Research Projects

According to the computational view of the human nervous system, its main purpose is to process sensory information (input) in a way that allows it to choose a motor response (output). The optimal response is the one that maximizes its expected rewards or utility, and thus its fitness in the environment.

My research examines the computational properties of this process by using ideas from machine learning to build optimal models of inference (Bayesian) and decision making (reinforcement learning). We test these models using psychophysics, fMRI and pharmacology.

Bayesian inference

Perception is a process that requires converting noisy and uncertain information into a form that allows the organism to interact with its environment. Given an uncertain environment, a Bayesian statistical approach to inferring perceptual stimuli provides the optimal estimate for an observer.

In a realistic environment we experience a large number of stimuli from different modalities, and will not know the causal relationships of the sources giving rise to these stimuli. If we knew the causal structure we would be able to utilize that to increase the accuracy of our estimates, e.g. by combining information about stimuli known to originate from the same sources.

We have previously created a Bayesian model that is able to infer the underlying causal structure of a set of stimuli, providing an optimal basis for forming perceptual decisions. We tested whether subjects when judging locations of audio-visual stimuli were implicitly inferring the causal structure giving rise to the stimuli, and found their performance to be very close to such an optimal model (Beierholm et al. 08, Koerding, Beierholm et al. 07).

This surprising result implies that humans even at a perceptual level are constantly inferring the causal structure of their surroundings, a task that has previously been thought to be a ‘high-level’ cognitive task. In further experiments we expanded on these ideas for cases of up to three stimuli (Wozny, Beierholm & Shams 2008), studied the utility function involved (Wozny, Beierholm & Shams 2010) and showed that subjects’ internal model which gives rise to the causal inference is robust and independent of the details of the stimuli (Beierholm et al. 2009).

Central to these studies is the idea that perception implicitly relies on an internal model of the world, i.e. a set of assumptions (e.g. priors) that can be used to infer the properties of the outside world (for a review see (Shams & Beierholm 2010)).

Reinforcement learning

Optimal behaviour requires not only inferring properties of the environment, but deciding on an optimal policy for how to act based on the environment. These are ideas that are encapsulated by reinforcement learning, a series of models that dependent on the model complexity can specify the optimal choice in a given situation. In a set of experiments we examined the use of such optimal (or near-optimal) models in human decision making.

One study looked at the hypothesized dual systems model of multiple controllers (reinforcement learning models) for decision making. We modeled a habitual and a cognitive system as respectively an associative reinforcement learner and a statistically efficient Bayesian inference algorithm. Human subjects were scanned in a 3T MRI scanner while performing a task explicitly designed to engage these two systems simultaneously.

Analysis of fMRI results showed that BOLD activity in parts of ventro-medial pre-frontal cortex encoded the expected value from both of these systems, indicating that the systems were indeed active simultaneously. This provides clear neurobiological evidence for the dual systems theory of decision making (Beierholm et al., 2011).

Another example of the study of reinforcement learning and decision making is based on the development of a ‘vigor theory’ that specifies that the optimal work rate of an organism should be given by the reward rate. If the reward rate is high sleuthing is costly in terms of lost opportunity, while a low reward rate encourages less motivation and vigor as the opportunity cost is lower. Due to the links with reinforcement learning prediction error it has furthermore been suggested that such a ‘vigor signal’ could be encoded in the brain by tonic Dopamine. We have provided strong evidence for these ideas through psychophysics (Guitart-Masip, Beierholm et al. 2011) and actual pharmacological manipulation of the Dopaminergic system (Beierholm et al. 2013).

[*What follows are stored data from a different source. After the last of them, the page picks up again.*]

Section Operations.
Context (wa : Z -> Z) (rkey : Z) (accepts : Z -> bool).

(** [notify_warmup_ready] bumps the sequence number of the entry, or changes nothing
    of the connection. *)
Lemma notify_moves c i c' o x :
  conn c i = Some x -> pending_notification (notice x) = false -> notify_warmup_ready wa accepts c i = Some (c', o) ->
  exists x', conn c' i = Some x' /\ moves c c' /\ pending_notification (notice x') = false /\
    warmup_buffer (notice x') = warmup_buffer (notice x).
Proof.
  intros Hx Hp. unfold notify_warmup_ready. rewrite Hx.
  case_match; [intros [= <- <-]; by exists x|]. case_match; [intros [= <- <-]; by exists x|].
  set (n := mkNotice _ _ _ _ _ _). set (c1 := with_conn c i (with_notice x n)).
  assert (moves c c1) as H1 by (eapply moves_with_conn; [done|]; apply rtc_once; subst n; rewrite Hp; by apply mv_entry_seq).
  assert (conn c1 i = Some (with_notice x n)) as E1 by by eapply conn_with.
  destruct (Pool.alloc (pool c1)) as [[p [k|e]]|]; [| |done]; cbn [mbind option_bind].
  - destruct (Pool.get_slot p k) as [sl|]; [|done]. cbn [mbind option_bind].
    destruct (accepts i); intros [= <- <-]; exists (with_notice x n).
    + unfold conn. rewrite conns_mark. split; [done|]. split; [|done]. etrans; [exact H1|]. apply moves_same. by rewrite conns_mark.
    + done.
  - intros [= <- <-]. by exists (with_notice x n).
Qed.

Lemma flush_moves c i c' o : flush_warmup wa accepts c i = Some (c', o) -> moves c c'.
Proof.
  unfold flush_warmup. destruct (conn c i) as [x|] eqn:Hx; [|by intros [= <- <-]].
  destruct (pending_notification (notice x)) eqn:Hp; [by intros [= <- <-]|].
  case_match; [|by intros [= <- <-]]. destruct (notify_warmup_ready wa accepts c i) as [[c1 [en|e]]|] eqn:En; [| |done];
    destruct (notify_moves _ _ _ _ _ Hx Hp En) as (x1 & Hx1 & Hm & Hp1 & Hb1); cbn [mbind option_bind].
  - rewrite Hx1. cbn [mbind option_bind]. intros [= <- <-]. etrans; [exact Hm|]. eapply moves_with_conn; [done|].
    apply rtc_once. rewrite <-Hb1. by apply mv_notified.
  - by intros [= <- <-].
Qed.

Lemma flush_conns_moves k : forall c i c' t, flush_conns wa accepts k c i = Some (c', t) -> moves c c'.
Proof.
  induction k as [|k IH]; intros c i c' t; cbn; [by intros [= <- <-]|].
  destruct (flush_warmup wa accepts c i) as [[c1 o]|] eqn:E; [|done]. cbn [mbind option_bind].
  destruct (flush_conns wa accepts k c1 (i + 1)) as [[c2 t2]|] eqn:E2; [|done]. intros [= <- <-].
  etrans; [by eapply flush_moves|by eapply IH].
Qed.

Lemma check_all_moves c : moves c (check_all_events c).
Proof.
  split; [cbn; by rewrite length_fmap|]. intros k y Hy. left. cbn in Hy. rewrite list_lookup_fmap in Hy.
  destruct (conns c !! k) as [x|]; [|done]. injection Hy as <-. exists x. split; [done|]. apply rtc_once, mv_check_events.
Qed.
(* ===== verification/IpcProps.v ===== *)
(** * IpcProps: the shared memory calls under interleaving

    The areas of the region do not overlap; every call is answered with its own
    response, in whatever order the server replies and however the memory accesses
    of a client and the server interleave; the server hands out every request a
    poll has found; a blocking call returns the reply to its request. *)
From S2P Require Import Prelude Onesided Ipc.

Module IpcProps.
Import Ipc.

(** ** Areas of the region *)

Inductive Area : Type := Control | ReqRing | RespRing | Extra.

#[global] Instance Area_eq_dec : EqDecision Area.
Proof. solve_decision. Defined.

Section Layout.
Context (rs ps depth extra n : Z).
Context (Hrs : 0 < rs) (Hps : 0 < ps) (Hd : 0 < depth) (He : 0 <= extra) (Hn : 0 < n).
Context (Hfit : HEADER_SIZE + (rs * depth + ps * depth + extra + 127) * n < 2 ^ 64).

Local Notation bs := (per_client_block_size rs ps depth extra).

(** The bytes of an area of client [i], from the addresses the code computes. *)
Definition area (i : Z) (a : Area) : Z * Z :=
  let base := block_base bs i in
  match a with
  | Control => (base, base + CACHE_LINE_SIZE)
  | ReqRing => (req_ring_base base, req_ring_base base + rs * depth)
  | RespRing =>
      (resp_ring_base rs depth base, resp_ring_base rs depth base + ps * depth)
  | Extra =>
      let p := u64 (base + extra_offset rs ps depth) in (p, p + extra)
  end.

Lemma fit_block : rs * depth + ps * depth + extra + 127 < 2 ^ 64 - 64.
Proof. unfold HEADER_SIZE in Hfit. assert (0 < rs * depth) by nia. assert (0 < ps * depth) by nia. nia. Qed.

Lemma block_size_spec :
  rs * depth + ps * depth + extra + 64 <= bs <= rs * depth + ps * depth + extra + 127 /\ bs mod 64 = 0.
Proof.
  pose proof fit_block. assert (0 < rs * depth) by nia. assert (0 < ps * depth) by nia.
  unfold per_client_block_size, align_up, CACHE_LINE_SIZE in *.
  rewrite (u64_small (rs * depth)), (u64_small (ps * depth)) by lia.
  rewrite (u64_small (64 + _)) by lia. rewrite (u64_small (64 + _ + _)) by lia.
  rewrite (u64_small (64 + _ + _ + extra)) by lia. rewrite u64_small by lia.
  pose proof (align_up_mask_spec (64 + rs * depth + ps * depth + extra) 6 ltac:(lia) ltac:(lia) ltac:(lia)) as [Ha1 Ha2].
  unfold align_up_mask in *. change (2 ^ 6) with 64 in *. split; [|done]. lia.
Qed.

Lemma total_spec : total_shm_size rs ps n depth extra = HEADER_SIZE + bs * n.
Proof.
  pose proof block_size_spec as [H _]. unfold total_shm_size, HEADER_SIZE in *.
  assert (0 < rs * depth) by nia. assert (0 < ps * depth) by nia.
  rewrite (u64_small (bs * n)) by nia. apply u64_small. nia.
Qed.

Lemma base_spec i : 0 <= i < n -> block_base bs i = HEADER_SIZE + i * bs.
Proof.
  intros Hi. pose proof block_size_spec as [H _]. unfold block_base, HEADER_SIZE in *.
  assert (0 < rs * depth) by nia. assert (0 < ps * depth) by nia.
  rewrite (u64_small (i * bs)) by nia. apply u64_small. nia.
Qed.

(** Where an area lies, without wrap-around: one behind the other. *)
Lemma area_spec i a :
  0 <= i < n ->
  area i a =
    (let base := HEADER_SIZE + i * bs in
     match a with
     | Control => (base, base + 64)
     | ReqRing => (base + 64, base + 64 + rs * depth)
     | RespRing => (base + 64 + rs * depth, base + 64 + rs * depth + ps * depth)
     | Extra => (base + 64 + rs * depth + ps * depth,
                 base + 64 + rs * depth + ps * depth + extra)
     end).
Proof.
  intros Hi. pose proof block_size_spec as [H _]. pose proof fit_block.
  assert (0 < rs * depth) by nia. assert (0 < ps * depth) by nia.
  assert (HEADER_SIZE + i * bs + bs <= HEADER_SIZE + bs * n) by nia.
  assert (HEADER_SIZE + bs * n < 2 ^ 64) by nia. assert (0 <= i * bs) by nia.
  unfold area. rewrite base_spec by done.
  unfold req_ring_base, resp_ring_base, extra_offset, CACHE_LINE_SIZE, HEADER_SIZE in *.
  rewrite (Z.mul_comm depth rs).
  destruct a; [done|..]; rewrite ?(u64_small (rs * depth)), ?(u64_small (ps * depth)) by lia;
    rewrite ?(u64_small (64 + rs * depth)) by lia;
    rewrite ?(u64_small (64 + rs * depth + ps * depth)) by lia;
    rewrite ?u64_small by lia; f_equal; lia.
Qed.

(** Two areas of the region, of the same client or of two, have no byte in
    common, all lie behind the header and inside the region, and a block starts
    on a cache line. *)
Lemma areas_disjoint i j a b :
  0 <= i < n -> 0 <= j < n -> (i, a) <> (j, b) ->
  let '(p, p') := area i a in
  let '(q, q') := area j b in
  HEADER_SIZE <= p /\ p' <= total_shm_size rs ps n depth extra /\
  block_base bs i mod 64 = 0 /\ (p' <= q \/ q' <= p).
Proof.
  intros Hi Hj Hne. rewrite !area_spec, total_spec, base_spec by done.
  pose proof block_size_spec as [H H64]. assert (0 < rs * depth) by nia. assert (0 < ps * depth) by nia.
  assert (forall x, 0 <= x < n -> x * bs + bs <= bs * n) as Hend by (intros; nia).
  pose proof (Hend _ Hi). assert (0 <= i * bs) by nia.
  assert ((HEADER_SIZE + i * bs) mod 64 = 0) as Hal.
  { unfold HEADER_SIZE. apply aligned_add; [done|]. rewrite Z.mul_mod, H64, Z.mul_0_r by lia. done. }
  assert (i = j \/ i * bs + bs <= j * bs \/ j * bs + bs <= i * bs) as [->|Hij].
  { destruct (Z.lt_trichotomy i j) as [?|[?|?]]; [right; left; nia|by left|right; right; nia]. }
  - destruct a, b; try done; cbn; (split_and!; [lia|lia|done|lia]).
  - destruct a, b; cbn; (split_and!; [lia|lia|done|lia]).
Qed.
End Layout.

(** ** A client and the server on one block, interleaved

    [CSending]: the client has stored a request and not yet its generation;
    [CTaking]: it has seen the generation of a response and not yet read it.  The
    server's [VTaking] and [VReplying] are the same on its side.  [tokens] are the
    requests the server still owes a reply, by number, each with the slot index it
    was received with; the last four fields record the calls, requests received,
    replies and callbacks so far. *)

Section Lane.
Context {Req Resp U : Type}.

Inductive ClientPc : Type := CIdle | CSending (req : Req) (u : U) | CTaking.
Inductive ServerPc : Type := VIdle | VTaking | VReplying (n : nat) (r : Response Resp).

Record Lane : Type := mkLane {
  client : Client U;
  client_pc : ClientPc;
  srv_rx : RawReceiver;
  srv_tx : RawSender;
  server_pc : ServerPc;
  block : Block Req Resp;
  tokens : list (nat * Z);
  calls : list (Req * U);
  recvd : list (option Req);
  replied : list (nat * Response Resp);
  given : list (U * Resp);
}.

Definition with_req (m : list (Slot Req)) (b : Block Req Resp) : Block Req Resp :=
  mkBlock (alive b) m (resp_ring b).
Definition with_resp (m : list (Slot (Response Resp))) (b : Block Req Resp) : Block Req Resp :=
  mkBlock (alive b) (req_ring b) m.

Inductive lane_step : Lane -> Lane -> Prop :=
| call_store c rx tx vpc b tks ca re rp gi req u :
    user_data c !! next_slot c = Some None ->
    lane_step (mkLane c CIdle rx tx vpc b tks ca re rp gi)
      (mkLane c (CSending req u) rx tx vpc
         (with_req (Onesided.send_store (req_tx c) req (req_ring b)) b) tks ca re rp gi)
| call_commit c req u rx tx vpc b tks ca re rp gi tx' m i :
    Onesided.send_commit (req_tx c) (req_ring b) = (tx', m, i) ->
    lane_step (mkLane c (CSending req u) rx tx vpc b tks ca re rp gi)
      (mkLane (called (Z.to_nat i) tx' u c) CIdle rx tx vpc (with_req m b) tks
         (ca ++ [(req, u)]) re rp gi)
| response_check c rx tx vpc b tks ca re rp gi :
    0 < in_flight c -> Onesided.recv_check (resp_rx c) (resp_ring b) = true ->
    lane_step (mkLane c CIdle rx tx vpc b tks ca re rp gi)
      (mkLane c CTaking rx tx vpc b tks ca re rp gi)
| response_take c rx tx vpc b tks ca re rp gi rx' i d c' o :
    Onesided.recv_take (resp_rx c) (resp_ring b) = (rx', (i, d)) ->
    take_response rx' d c = Some (c', o) ->
    lane_step (mkLane c CTaking rx tx vpc b tks ca re rp gi)
      (mkLane c' CIdle rx tx vpc b tks ca re rp (gi ++ [o]))
| request_check c cpc rx tx b tks ca re rp gi :
    Onesided.recv_check rx (req_ring b) = true ->
    lane_step (mkLane c cpc rx tx VIdle b tks ca re rp gi)
      (mkLane c cpc rx tx VTaking b tks ca re rp gi)
| request_take c cpc rx tx b tks ca re rp gi rx' i d :
    Onesided.recv_take rx (req_ring b) = (rx', (i, d)) ->
    lane_step (mkLane c cpc rx tx VTaking b tks ca re rp gi)
      (mkLane c cpc rx' tx VIdle b (tks ++ [(length re, i)]) ca (re ++ [d]) rp gi)
| reply_store c cpc rx tx b tks tks' ca re rp gi n i resp :
    tks ≡ₚ (n, i) :: tks' ->
    lane_step (mkLane c cpc rx tx VIdle b tks ca re rp gi)
      (mkLane c cpc rx tx (VReplying n (Onesided.mkResponse i resp))
         (with_resp (Onesided.send_store tx (Onesided.mkResponse i resp) (resp_ring b)) b)
         tks' ca re rp gi)
| reply_commit c cpc rx tx n r b tks ca re rp gi tx' m i :
    Onesided.send_commit tx (resp_ring b) = (tx', m, i) ->
    lane_step (mkLane c cpc rx tx (VReplying n r) b tks ca re rp gi)
      (mkLane c cpc rx (Onesided.publish tx') VIdle (with_resp m b) tks ca re (rp ++ [(n, r)]) gi)
| token_dropped c cpc rx tx vpc b tks tks' ca re rp gi t :
    tks ≡ₚ t :: tks' ->
    lane_step (mkLane c cpc rx tx vpc b tks ca re rp gi)
      (mkLane c cpc rx tx vpc b tks' ca re rp gi)
| client_dropped c rx tx vpc b tks ca re rp gi :
    lane_step (mkLane c CIdle rx tx vpc b tks ca re rp gi)
      (mkLane c CIdle rx tx vpc (drop_client b) tks ca re rp gi).

(** The lane of the [i]-th client that connects to a new server. *)
Definition lane_new (rs ps max_clients depth extra i : Z) : option Lane :=
  match create (Req := Req) (Resp := Resp) rs ps max_clients depth extra with
  | None => None
  | Some (s, shm) =>
      match connect rs ps (Some (mkShm (set_next_client_id i (header shm)) (blocks shm))) with
      | (Some shm, Ok c) =>
          rx ← req_rxs s !! Z.to_nat i;
          tx ← resp_txs s !! Z.to_nat i;
          b ← blocks shm !! Z.to_nat i;
          Some (mkLane c CIdle rx tx VIdle b [] [] [] [] [])
      | _ => None
      end
  end.

End Lane.
Arguments Lane : clear implicits.
Arguments ClientPc : clear implicits.
Arguments ServerPc : clear implicits.

(** ** The invariant of a lane *)

Section Invariant.
Context {Req Resp U : Type} (k : Z) (Hk : 0 <= k <= 63).
Local Notation cap := (2 ^ k).
Implicit Types l : Lane Req Resp U.

Definition pending_req (pc : ClientPc Req U) : option Req :=
  match pc with CSending r _ => Some r | _ => None end.
Definition pending_resp (pc : ServerPc Resp) : option (nat * Response Resp) :=
  match pc with VReplying n r => Some (n, r) | _ => None end.

(** The slot of the [n]-th call. *)
Definition slot_of (n : nat) : nat := Z.to_nat (Z.of_nat n mod cap).

(** The requests received, by number: still owed a reply, being replied to,
    replied to. *)
Definition owed l : list nat :=
  (tokens l).*1 ++ option_list (fst <$> pending_resp (server_pc l)) ++ (replied l).*1.

(** The calls whose response the client has taken. *)
Definition done l : list nat := take (length (given l)) (replied l).*1.

Definition outstanding l (n : nat) : Prop := (n < length (calls l))%nat /\ n ∉ done l.

(** A callback [g] is that of the reply [p]: the user data of the call replied to,
    and the data of the reply. *)
Definition matches (cs : list (Req * U)) (g : U * Resp) (p : nat * Response Resp) : Prop :=
  exists q, cs !! p.1 = Some (q, g.1) /\ g.2 = Onesided.resp_data p.2.

Record lane_ok l : Prop := mk_lane_ok {
  lo_req : Onesided.ring_ok cap (calls l).*1 (Z.of_nat (length (recvd l)))
             (pending_req (client_pc l)) (req_ring (block l));
  lo_resp : Onesided.ring_ok cap (replied l).*2 (Z.of_nat (length (given l)))
              (snd <$> pending_resp (server_pc l)) (resp_ring (block l));
  lo_tx : Onesided.sender_at k (length (calls l)) (req_tx (client l));
  lo_rx : Onesided.receiver_at k (length (recvd l)) (srv_rx l);
  lo_rtx : Onesided.sender_at k (length (replied l)) (srv_tx l);
  lo_rrx : Onesided.receiver_at k (length (given l)) (resp_rx (client l));
  lo_depth : c_ring_depth (client l) = cap;
  lo_recvd : Onesided.prefix_received (recvd l) (calls l).*1;
  lo_owed : NoDup (owed l) /\ Forall (fun n => (n < length (recvd l))%nat) (owed l);
  lo_slots : Forall (fun t => t.2 = Z.of_nat t.1 mod cap) (tokens l) /\
    Forall (fun p => Onesided.token p.2 = Z.of_nat p.1 mod cap)
      (option_list (pending_resp (server_pc l)) ++ replied l);
  lo_distinct : forall n n', outstanding l n -> outstanding l n' -> slot_of n = slot_of n' -> n = n';
  lo_length : Z.of_nat (length (user_data (client l))) = cap;
  lo_user : forall j u, user_data (client l) !! j = Some (Some u) <->
    exists n q, outstanding l n /\ slot_of n = j /\ calls l !! n = Some (q, u);
  lo_in_flight : in_flight (client l) = Z.of_nat (length (calls l)) - Z.of_nat (length (given l));
  lo_given : Forall2 (matches (calls l)) (given l) (take (length (given l)) (replied l));
  lo_client_pc : match client_pc l with
                 | CIdle => True
                 | CSending _ _ => user_data (client l) !! slot_of (length (calls l)) = Some None
                 | CTaking => (length (given l) < length (replied l))%nat
                 end;
  lo_server_pc : match server_pc l with
                 | VTaking => (length (recvd l) < length (calls l))%nat
                 | _ => True
                 end;
}.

In a different experiment we developed a task that required optimal inference over complex stimulus features and optimal choices for combining the inferred properties of the stimuli. We discovered that humans were able to integrate over the uncertain features, while using fMRI we found that activity in ventro-medial prefrontal cortex correlated with the expected reward from an optimal model. Further we found that the better the model explained the variance in a subject’s behavioral data, the better the model was able to explain the variance in the BOLD activity in this same area, confirming the link in variability across subjects with brain activation (Wunderlich, Beierholm et al., 2011). This shows that humans are indeed capable of optimal integration in a reward learning task, combining concepts from both Bayesian inference and reinforcement learning.